Andy Schleck made the announcement yesterday saying that cartilage damage in his right knee, suffered from a crash in England during a stage of this years Tour de France, was irreparable.

"The ligaments were fine, they healed," said Schleck, "but I have almost no cartilage left under my kneecap." His contract with Trek Factory Racing was expiring at the end of the year, unlikely to be renewed, and with this latest injury now hanging over him, his chances of finding a new team growing slimmer by the day.

Back in 2008 though, when he made his Tour de France debut and finished 12th followed by a second place to Alberto Contador the following year, still aged just 23, he was one of the hottest properties in the sport. Like Jan Ullrich before him who burst into the sport with such promise, he soon became the nearly man.

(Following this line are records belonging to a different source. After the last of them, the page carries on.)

(** X24: for a name that is still wanted and has no marker pending, the
    first value and the up-to-date marker may come in either order: both
    orders are handled without error and leave the same sets, with the
    name no longer wanted. *)
Theorem value_and_marker_commute (v : string) (b : t) :
  v ∈ want b -> v ∉ miss b ->
  exists b1 b2 b',
    kv v Value b = inr b1 /\ kv v UpToDate b1 = inr b'
    /\ kv v UpToDate b = inr b2 /\ kv v Value b2 = inr b'
    /\ want b' = want b ∖ {[v]}
    /\ known b' = known b ∪ {[v]}
    /\ miss b' = miss b.
Proof.
  intros Hw Hm.
  assert (Hmiss : miss b ∖ {[v]} = miss b).
  { apply set_eq. intros x. rewrite elem_of_difference, elem_of_singleton.
    split; [tauto|]. intros Hx. split; [exact Hx | congruence]. }
  assert (Hmiss' : (miss b ∪ {[v]}) ∖ {[v]} = miss b).
  { apply set_eq. intros x.
    rewrite elem_of_difference, elem_of_union, elem_of_singleton.
    split; [tauto|]. intros Hx. split; [tauto | congruence]. }
  assert (Hkn : v ∈ known b ∪ {[v]}).
  { apply elem_of_union. right. apply elem_of_singleton. reflexivity. }
  assert (Hmi : v ∈ miss b ∪ {[v]}).
  { apply elem_of_union. right. apply elem_of_singleton. reflexivity. }
  assert (E1 : kv v Value b = inr (has v b)).
  { unfold kv. rewrite (bool_decide_eq_false_2 _ Hm). reflexivity. }
  assert (E2 : kv v UpToDate (has v b)
               = inr {| want := want b ∖ {[v]}; known := known b ∪ {[v]};
                        miss := miss b |}).
  { unfold kv, has. cbn [known]. rewrite (bool_decide_eq_true_2 _ Hkn).
    unfold remove, set_miss. cbn [want known miss].
    rewrite (bool_decide_eq_true_2 _ Hw), Hmiss. reflexivity. }
  exists (has v b).
  destruct (decide (v ∈ known b)) as [Hk|Hk].
  - exists {| want := want b ∖ {[v]}; known := known b; miss := miss b |}.
    eexists. split; [exact E1|]. split; [exact E2|]. split.
    { unfold kv. rewrite (bool_decide_eq_true_2 _ Hk).
      unfold remove, set_miss. cbn [want known miss].
      rewrite (bool_decide_eq_true_2 _ Hw), Hmiss. reflexivity. }
    split.
    { unfold kv. cbn [miss]. rewrite (bool_decide_eq_false_2 _ Hm). reflexivity. }
    repeat split.
  - exists (set_miss v true b).
    eexists. split; [exact E1|]. split; [exact E2|]. split.
    { unfold kv. rewrite (bool_decide_eq_false_2 _ Hk). reflexivity. }
    split.
    { unfold kv, set_miss. cbn [miss]. rewrite (bool_decide_eq_true_2 _ Hmi).
      unfold remove. cbn [want known miss].
      rewrite (bool_decide_eq_true_2 _ Hw), Hmiss'. reflexivity. }
    repeat split.
Qed.

(** X25: once a name is complete (value handled and marker handled), a
    further value is accepted and changes none of the three sets, but a
    further up-to-date marker makes [self._want.remove(v)] raise
    [KeyError]. *)
Theorem marker_after_completion_raises (v : string) (b : t) seen :
  tracks b seen -> valued v seen -> marked v seen ->
  kv v UpToDate b = inl (KeyError v)
  /\ exists b', kv v Value b = inr b'
       /\ want b' = want b /\ known b' = known b /\ miss b' = miss b.
Proof.
  intros (Hw & Hk & Hm) Hv Hu.
  assert (Hin : v ∈ known b) by (apply Hk; exact Hv).
  assert (Hnw : v ∉ want b) by (rewrite Hw; tauto).
  assert (Hnm : v ∉ miss b) by (rewrite Hm; tauto).
  unfold kv, remove, set_miss, has. cbn.
  rewrite (bool_decide_eq_true_2 _ Hin), (bool_decide_eq_false_2 _ Hnw),
          (bool_decide_eq_false_2 _ Hnm).
  split; [reflexivity|]. eexists. split; [reflexivity|]. cbn.
  repeat split. apply set_eq. intros x.
  rewrite elem_of_union, elem_of_singleton. split; [|tauto].
  intros [Hx| ->]; [exact Hx | exact Hin].
Qed.

End BarrierSteps.

(** ** The targets and the COP *)

(** X26: the limit target never exceeds [cfg.adj.max] nor the load
    target, and with [adj.low] below [adj] on both circuits the "on"
    threshold lies between the low and the adjusted target. *)
Theorem targets_are_ordered (c : cfg.t) (s : self.t) (cm_heat : option bool) :
  let T := targets c s cm_heat in
  t_limit T <= cfg.adj_max c
  /\ t_limit T <= t_load T
  /\ (cfg.adj_low_water c <= cfg.adj_water c ->
      cfg.adj_low_heat c <= cfg.adj_heat c ->
      t_low T <= t_set_on T /\ t_set_on T <= t_adj T).
Proof.
  unfold targets. cbv zeta. cbn [t_limit t_load t_low t_set_on t_adj].
  split; [apply Q.le_min_l|]. split; [apply Q.le_min_r|].
  intros Hw Hh.
  set (lo := if is_true cm_heat && water_ok then _ else _).
  set (ad := if is_true cm_heat && water_ok then _ else _).
  assert (Hle : lo <= ad).
  { unfold lo, ad. destruct (is_true cm_heat && water_ok).
    - apply Q.max_le_compat; apply Qplus_le_r; assumption.
    - apply Qplus_le_r; assumption. }
  clearbody lo ad. split.
  - apply Qle_shift_div_l; [reflexivity|]. 
    setoid_replace (lo * 2) with (lo + lo) using relation Qeq by ring.
    apply Qplus_le_r. exact Hle.
  - apply Qle_shift_div_r; [reflexivity|].
    setoid_replace (ad * 2) with (ad + ad) using relation Qeq by ring.
    apply Qplus_le_l. exact Hle.
Qed.

(** ** The further properties at concrete inputs *)

Lemma persisted_run_is_state_entered_witness :
  exists m', iteration cfg.default s_cold m_off = Ok m'
    /\ var.orun (vars m') = Some (entered_run m_off)
    /\ state.run (st m') = Run.value (entered_run m_off)
    /\ Run.of_value (state.run (st m')) = var.orun (vars m').
Proof.
  eexists. split; [vm_compute; reflexivity|].
  refine (persisted_run_is_state_entered cfg.default s_cold m_off _ _).
  vm_compute. reflexivity.
Defined.

Lemma iteration_leaves_legal_transition_witness :
  exists m', iteration cfg.default s_cold m_off = Ok m'
    /\ legal (var.orun (vars m')) (var.run (vars m')).
Proof.
  eexists. split; [vm_compute; reflexivity|].
  refine (iteration_leaves_legal_transition cfg.default s_cold m_off _ _).
  vm_compute. reflexivity.
Defined.


Lemma t_run_is_recorded_once_witness :
  exists m', run_loop cfg.default [s_hot 30 1000; s_done true] (m_run HTrue) = Ok m'
    /\ state.t_run (st (m_run HTrue)) = Some 900
    /\ state.t_run (st m') = Some 900.
Proof.
  eexists. split; [vm_compute; reflexivity|]. split; [reflexivity|].
  refine (t_run_is_recorded_once cfg.default [s_hot 30 1000; s_done true] (m_run HTrue)
            _ 900 _ eq_refl).
  vm_compute. reflexivity.
Defined.

Lemma force_on_is_never_set_witness :
  exists m', run_loop cfg.default [s_hot 30 1000] (with_force_on true (m_run HTrue)) = Ok m'
    /\ force_on m' = true
    /\ force_on (with_force_on true (m_run HTrue)) = true.
Proof.
  eexists. split; [vm_compute; reflexivity|].
  match goal with |- force_on ?m' = true /\ _ =>
    split; [reflexivity|];
    refine (force_on_is_never_set cfg.default [s_hot 30 1000]
              (with_force_on true (m_run HTrue)) m' _ eq_refl)
  end.
  vm_compute. reflexivity.
Defined.

Lemma ice_alarm_preempts_witness :
  exists m1 m',
    state_change cfg.default s_iced (with_out (fun _ => []) (m_run HTrue)) = Next tt m1
    /\ iteration cfg.default s_iced (m_run HTrue) = Ok m'
    /\ var.run (vars m') = Run.ice
    /\ var.orun (vars m') = Some (entered_run (m_run HTrue))
    /\ var.m_ice (vars m') = true
    /\ out m' = out m1 ++ [ClSet feedback_ice (VBool true) false]
    /\ st m' = st m1 /\ pid m' = pid m1.
Proof.
  apply (ice_alarm_preempts cfg.default s_iced (m_run HTrue));
    [apply legal_same | reflexivity | reflexivity].
Defined.

Lemma main_switch_forces_off_witness :
  exists m' w,
    iteration cfg.default (s_done false) (m_run HTrue) = Ok m'
    /\ var.run (vars m') = Run.off
    /\ var.orun (vars m') = Some (entered_run (m_run HTrue))
    /\ var.cm_main (vars m') = Some false
    /\ out m' = w ++ [ClSet feedback_main (VBool false) false].
Proof.
  apply (main_switch_forces_off cfg.default (s_done false) (m_run HTrue));
    [apply legal_same | reflexivity | reflexivity | reflexivity].
Defined.

Lemma off_is_kept_while_main_off_witness :
  exists m', run_loop cfg.default [s_done false; s_done false]
               (with_force_on true
                  (with_vars (var.set_cm_main (Some false)) m_off)) = Ok m'
    /\ var.orun (vars m') = Some Run.off /\ var.run (vars m') = Run.off.
Proof.
  apply (off_is_kept_while_main_off cfg.default [s_done false; s_done false]);
    [reflexivity | reflexivity | repeat constructor].
Defined.

Lemma resting_states_write_nothing_witness :
  exists m', iteration cfg.default s_warm m_off = Ok m'
    /\ silent (out m')
    /\ pid m' = pid m_off
    /\ state.last_pwm (st m') = state.last_pwm (st m_off).
Proof.
  apply (resting_states_write_nothing cfg.default s_warm m_off);
    [reflexivity | left; reflexivity].
Defined.

Lemma entering_off_stops_pump_and_load_witness :
  exists m' w,
    iteration cfg.default s_cold (demo_machine (Some Run.down) Run.off (st_run HFalse))
    = Ok m'
    /\ var.orun (vars m') = Some Run.off
    /\ out m' = FlowPwm 0 :: set_load_writes cfg.default 0 ++ w
    /\ silent w
    /\ state.last_pwm (st m') = None.
Proof.
  apply (entering_off_stops_pump_and_load cfg.default s_cold
           (demo_machine (Some Run.down) Run.off (st_run HFalse)));
    [reflexivity | reflexivity | discriminate].
Defined.

Lemma shutdown_entry_switches_heat_pump_off_witness :
  entered_run (demo_machine (Some Run.run) Run.off (st_run HTrue)) = Run.down
  /\ exists m1 m' w,
       state_change cfg.default (s_done true)
         (with_out (fun _ => []) (demo_machine (Some Run.run) Run.off (st_run HTrue)))
       = Next tt m1
       /\ var.heat_off (vars m1) = Some true
       /\ pids.flow (pid m1) = pid_setpoint (fixed (4 # 10)) 10
       /\ iteration cfg.default (s_done true)
            (demo_machine (Some Run.run) Run.off (st_run HTrue)) = Ok m'
       /\ var.orun (vars m') = Some Run.down
       /\ out m' = [ClSet cmd_mode_path (VNum 0) false;
                    ClSet cmd_power (VNum 0) false] ++ w.
Proof.
  split; [reflexivity|].
  apply (shutdown_entry_switches_heat_pump_off cfg.default (s_done true)
           (demo_machine (Some Run.run) Run.off (st_run HTrue)));
    [apply legal_off | right; reflexivity | discriminate].
Defined.

Lemma restart_in_run_resends_load_witness :
  exists m m1,
    start_of (st_run HTrue) demo_pids false 3 = Some m
    /\ state_change cfg.default (s_hot 30 1000) m = Next tt m1
    /\ out m1 = set_load_writes cfg.default (5 # 10)
    /\ state.load_last (st m1) = None
    /\ state.t_run (st m1) = Some 900
    /\ pids.load (pid m1) = fixed (5 # 10)
    /\ var.orun (vars m1) = Some Run.run.
Proof.
  eexists.
  destruct (restart_in_run_resends_load cfg.default (s_hot 30 1000) (st_run HTrue)
              demo_pids false 3 _ (5 # 10) eq_refl eq_refl eq_refl)
    as (m1 & E & Ho & Hl & _ & Ht & Hp & _ & _ & _ & Hr).
  exists m1. repeat split; assumption.
Defined.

At the 2009 Tour he was beaten into second place by Alberto Contador and again in 2010, or so it seemed. In an incredible three week duel he lost the Tour by a mere 39 seconds, the exact number of seconds he lost to Contador on stage 15 when his chain dropped on the way up the Port de Bales and the Spaniard attacked, but this time, in the long run, fate was with him. Contador, tested positive at the Tours second rest day in what became the beefgate scandal and following a lengthy trial was stripped of his title with Schleck inheriting the win.

“It’s nice to accept this jersey, but for me it doesn't change anything – it’s not like a win," he said at the time. "It’s not the same sensation as climbing on the podium.”

And yet many still felt his chance to do so would come. In 2011 with Contador off form and still waiting to hear the vircit of his trial, Schleck seemed nailed on to win, but once again he would play second fiddle. Leading into the final time-trial of the Tour by 53 seconds over his brother Frank and 57 seconds to Cadel Evans he coughed up 2 minutes 31 seconds to the Australian who pulled on Yellow and wore it into Paris the following day. It was like a slightly less dramatic (but only slightly) version of LeMond and Fignon all over again. Ironic too in that Cyrille Guimard, the man who first signed Schleck as a junior, had compared him to Fignon.

But that 2011 Tour also brought with it the finest ride of Schleck's career and the one for which he will be most remembered. Often criticised for not being aggressive enough; for not attacking at the risk of dropping his brother when he so badly wanted them both on the top two steps of that podium, he finally fired back on stage 18 going on one of the finest solo exploits in recent tour memory to win at the top of the famous Col du Galibier. He attacked early on the Col d'Izoard and rode alone for 60 kilometres leading on the Galibier with, at one stage, a four minute lead. Evans went on pursuit to save his Tour and while the Yellow jersey of Thomas Voeckler, who had been battling viciously though the mountains to retain his lead, kept it by a handful of seconds, the writing was on the wall. Schleck would eventually pull on yellow only to lose it a few days later.

Following that epic stage, and even in spite of eventually losing the Tour to Evans, it was believed that Schleck had truly discovered his full potential and in knowing it's high limits from the start in 2012 he would ensure that the time-trial would not become a factor. Instead however, that memorable win would prove to be his last at the Tour, and he was never the same rider again. He started to get injured more and soon found himself off the pace and rapidly losing confidence, dropping early on the kind of climbs he used to dominate.

The moment was captured at its worst with Schleck crashing out of this years Tour early. Another crash, another injury, another Tour lost. Would he ever recover to come back to the rider he was and we knew he could be? At 29 you felt time was still on his side, though in his old rival Contador and new contenders in Vincenzo Nibali, Nairo Quintana and Chris Froome, he appeared to have been left behind. One could hope he'd find his way back, but yesterday Schleck confirmed that time was not on his side, that he was done.

A three time winner of the young rider white jersey competition at the Tour de France, it's sad to see him now retiring young, but perhaps in doing so we'll always remember him as being young, wearing that white jersey, soaring high on mountains like the Tourmalet in 2010 and Galibier in 2011; a young man of potential.